Sadly, the citizens in communities with large feral horse populations regard the horses highly, despite the fact some of the horses are in poor shape and starve through winter, they resent most efforts to remove the horses. Some claim ownership but often have no way to give needed care, some just enjoy riding ATVs out to see the herd, though the conditions are usually poor, the local communities do not seem to always realize this.

Horses are killed and injured via gun shots and on the roadways. They starve through the winter and they continue to breed and inbreed year after year, all while allowing unethical traders / dealers to purchase at auction, turn out and manage horses they feed into the auction pipeline (and undoubtedly the slaughter pipeline, by default).

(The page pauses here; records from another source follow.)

Lemma cancel_tcp_ok addr port rest i l (f : fws) : table_ok (listeners f) -> zlen addr <= MAX_HOST_LEN -> is_u32 port ->
  listeners f !! i = Some (Some l) -> ltype l = LISTENER_TYPE_TCPFORWARDED -> listens_on (addr ++ [0]) port l = true ->
  only_listener (addr ++ [0]) port i (listeners f) -> asked (ssh_string addr ++ store32h port ++ rest) f ->
  exists f', svr_cancelremotetcp f = Ok (true, f') /\ listeners f' = <[i := None]> (listeners f) /\
    world (fch f') = close_socks (socks l) (world (fch f)) /\ sent (ses (fch f')) = sent (ses (fch f)) /\ idle (ses (fch f')).
Proof.
  intros Ht Hl Hp Hil Hty Hon Honly H. unfold svr_cancelremotetcp, pr_string. unfold MAX_HOST_LEN in Hl.
  destruct (fpr_takes _ _ _ _ f (takes_string addr ltac:(unfold MAX_STRING_LEN; lia)) H) as (s1 & E1 & H1 & R1).
  rewrite E1. cbn [obind]. rewrite (proj2 (Z.ltb_ge MAX_HOST_LEN (zlen addr))) by done.
  destruct (fpr_takes _ _ _ _ _ (takes_int port Hp) H1) as (s2 & E2 & [Hi2 _] & R2). rewrite E2. cbn [obind].
  assert (Hr : read_on f (with_fch s2 (with_fch s1 f))) by (eapply read_on_step; [eapply read_on_step; [|exact R1]|exact R2]; done).
  destruct Hr as (_ & W2 & S2 & _ & _). cbn [listeners with_fch].
  rewrite (get_listener_only _ _ _ (listens_on (addr ++ [0]) port) _ i l); try done.
  - cbn [obind]. unfold fwd_remove_listener, remove_listener. cbn [listeners with_fch]. rewrite Hil. cbn [obind].
    eexists. split; [done|]. cbn. rewrite (tb_index _ _ _ _ Ht _ _ Hil). split; [done|]. cbn in W2, S2. rewrite W2, S2.
    split; [|by split]. destruct (tb_known _ _ _ _ Ht _ _ Hil) as [l a _ -> _ _ _ _|l a path _ _ Hty2 _ _ _]; [done|]. by rewrite Hty in Hty2.
  - intros l' Hl' _. apply list_elem_of_lookup in Hl' as [j Hj]. by eapply matchtcp_known.
Qed.

Context (ko : option PubKeyOptions) (priv : bool).

Abbreviation finv := (finv rw opts chansess ko priv).

(** A listener more, for [addr] and [port], and none less. *)
Definition one_more (addr : bytes) (port : Z) (f f' : fws) (i : nat) (l : Listener FwdListener chs W) : Prop :=
  listeners f' !! i = Some (Some l) /\ ltype l = LISTENER_TYPE_TCPFORWARDED /\ listens_on addr port l = true /\
  (forall j l', listeners f !! j = Some (Some l') -> j <> i) /\
  (forall j l', j <> i -> listeners f' !! j = Some (Some l') <-> listeners f !! j = Some (Some l')).

(** What a request to listen comes to, but for the reply. *)
Definition listen_result (addr : bytes) (port : Z) (f : fws) (x : option (Z * Z) * fws) : Prop :=
  let f' := snd x in finv f' /\ idle (ses (fch f')) /\ sent (ses (fch f')) = sent (ses (fch f)) /\
  match fst x with
  | None => listeners f' = listeners f
  | Some (r, lport) => r = port /\ is_u32 lport /\ exists i l, one_more addr lport f f' i l
  end.

Lemma finv_read (f f' : fws) s : finv f -> read_from (fch f) s -> f' = with_fch s f -> finv f'.
Proof.
  intros [H Ht] (pl & _ & ->) ->. split; [|done]. apply fwd_inv_ses; [done|]. apply fw_view_pl.
Qed.

Lemma strcmp_eq_refl a : strcmp_eq a a = true.
Proof. unfold strcmp_eq. by apply bool_decide_eq_true. Qed.

Lemma remotetcp_listen_ok addr port rest (f : fws) : finv f -> remote_allowed opts ko -> zlen addr <= MAX_STRING_LEN -> is_u32 port ->
  asked (ssh_string addr ++ store32h port ++ rest) f -> safe (listen_result (addr ++ [0]) port f) (remotetcp_listen rw opts f).
Proof.
  intros Hf Hr Hl Hp H. unfold remotetcp_listen, pr_string.
  destruct (fpr_takes _ _ _ _ f (takes_string addr Hl) H) as (s1 & E1 & H1 & R1). rewrite E1. cbn [obind].
  pose proof (finv_read f _ s1 Hf R1 eq_refl) as Hf1. pose proof (read_from_view _ _ R1) as (_ & _ & S1 & _).
  destruct (_ <? _); [cbn; split; [done|]; split; [apply H1|done]|].
  destruct (fpr_takes _ _ _ _ _ (takes_int port Hp) H1) as (s2 & E2 & [Hi2 _] & R2). rewrite E2. cbn [obind].
  set (f2 := with_fch s2 (with_fch s1 f)) in *. pose proof (finv_read _ f2 s2 Hf1 R2 eq_refl) as Hf2. pose proof (read_from_view _ _ R2) as (_ & _ & S2 & _).
  assert (Hs2 : sent (ses (fch f2)) = sent (ses (fch f))) by (cbn in *; congruence).
  destruct (listen_port_ok port f2) eqn:Hok; cbn [negb]; [|done].
  destruct (svr_pubkey_allows_remote_tcpfwd (key_options f2) (addr ++ [0]) port) eqn:Hal; cbn [negb]; [|done].
  destruct (granted_port rw opts chansess ko priv f2 (addr ++ [0]) port Hf2 ltac:(unfold is_u32 in *; lia) Hok Hal) as [_ Hpp].
  destruct (remote_tcpinfo_ok opts (addr ++ [0]) port) as (D1 & D2 & D3 & D4 & D5).
  eapply safe_bind; [apply (listen_tcpfwd_ok rw opts chansess ko priv f2 (remote_tcpinfo opts (addr ++ [0]) port)); try done|].
  intros [o f3] _ (Hf3 & (w & Hw) & Ho). assert (Hk : idle (ses (fch f3)) /\ sent (ses (fch f3)) = sent (ses (fch f))) by (rewrite Hw; cbn; by split).
  destruct o as [i|]; [|cbn; destruct Hk; by split]. destruct Ho as (l & Hli & Hd & Hkl & Hnew & Hold). rewrite Hli.
  destruct Hf3 as [Hf3 Ht3]. pose proof (tb_socks _ _ _ _ Ht3 _ _ Hli) as [Hne Hfd]. destruct (socks l) as [|sock fds] eqn:Hs; [done|].
  eapply safe_bind; [apply get_sock_port_safe|]. intros lport _ _. cbn [safe listen_result fst snd]. set (l' := set_typedata _ l).
  assert (Htcp : ltype l = LISTENER_TYPE_TCPFORWARDED).
  { destruct Hkl as [l addr' _ _ Hty _ _ _|l addr' path _ _ _ _ Hsp _]; [done|]. by rewrite Hd in Hsp. }
  split.
  { split; [done|]. apply table_put; [done|exact (tb_index _ _ _ _ Ht3 _ _ Hli)|cbn; rewrite Hs; by split|].
    destruct Hkl as [l addr' Ha Hc _ Hq Hch Hfw|l addr' path _ _ Hty _ _ _]; [by eapply known_tcp|by rewrite Htcp in Hty]. }
  split; [apply Hk|]. split; [apply Hk|]. split; [done|]. split; [apply u32_range|]. exists i, l'.
  split; [apply list_lookup_insert_eq; by eapply lookup_lt_Some|]. split; [done|]. split.
  { unfold listens_on. cbn. rewrite Hd, Z.eqb_refl. cbn. apply strcmp_eq_refl. }
  split; [done|]. intros j l0 Hj. cbn. rewrite list_lookup_insert_ne by done. by apply Hold.
Qed.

Collectively, we must pushing legal changes to levy heavy fines on those found dumping, claiming or managing horses on these lands at the state level. For horses abandoned on these sites, we would like to see a gelding program where colts and stallion are re-released in the short term, while mares and foals are rescued, as groups are able.

The numbers are too great to control in just a few years’ time, but this is a problem we can and must solve, as the suffering and potential long term harm to the equines is too great to ignore.

Now, What can you do?

  • Try to raise awareness and contact your WV and Ohio legislative representatives to request more humane action for these horses in terms of funding to help rescues geld or rescue them and ask for changes to reduce the stray hold times, as well as large penalties for those dumping or claiming these horses.


  • You can also support rescues working to help the horses by donating, if you’re able.
    If you want to offer a home to a former abandoned mine horse, email and give us your information. When round ups do occur, as long as your references and facility are suitable (send this information), we will contact you to make you aware of the need for homes right away. You will always need to provide transport on your own.


West Virginia and Surrounding Areas Abandoned Mine Land Horses: An FAQ


Many Thousands of horses are living on reclaimed and active mine sites in West Virginia and beyond


  • Q. How do the horses end up on these locations?

1. They are turned out by horse traders and other local residents. The traders can keep a large amount horses at no cost to them by turning them out on the mine sites. They breed more, round them up and feed low end auctions and sometimes Sugar Creek with the horses and offspring.
2. They are turned out when owners can no longer feed or sell them.
3. Some are truly Feral Horses having been born on the mines from either of the other two types of horses are parents or grandparents (or further back)


  • Q. What are the dangers of the horses remaining on the sites or remaining free?

1. Food sources are very limited, especially in winter. The greenery is mostly brush and weeds, the soil is rocky, and the grass isn’t particularly nutritious.
2. Breeding and continual abandonment creates a population that is unsustainable. The local ecosystem is damaged; destruction of trees when the horses start to starve in winter, serious erosion on previous mine sites that are in various stages of the reclaiming process, and eating the flora that local wildlife needs to survive.
3. The horses themselves pose serious dangers to each other as well as humans on the mine sites and roadways because they frequently wander onto the roadways and congregate.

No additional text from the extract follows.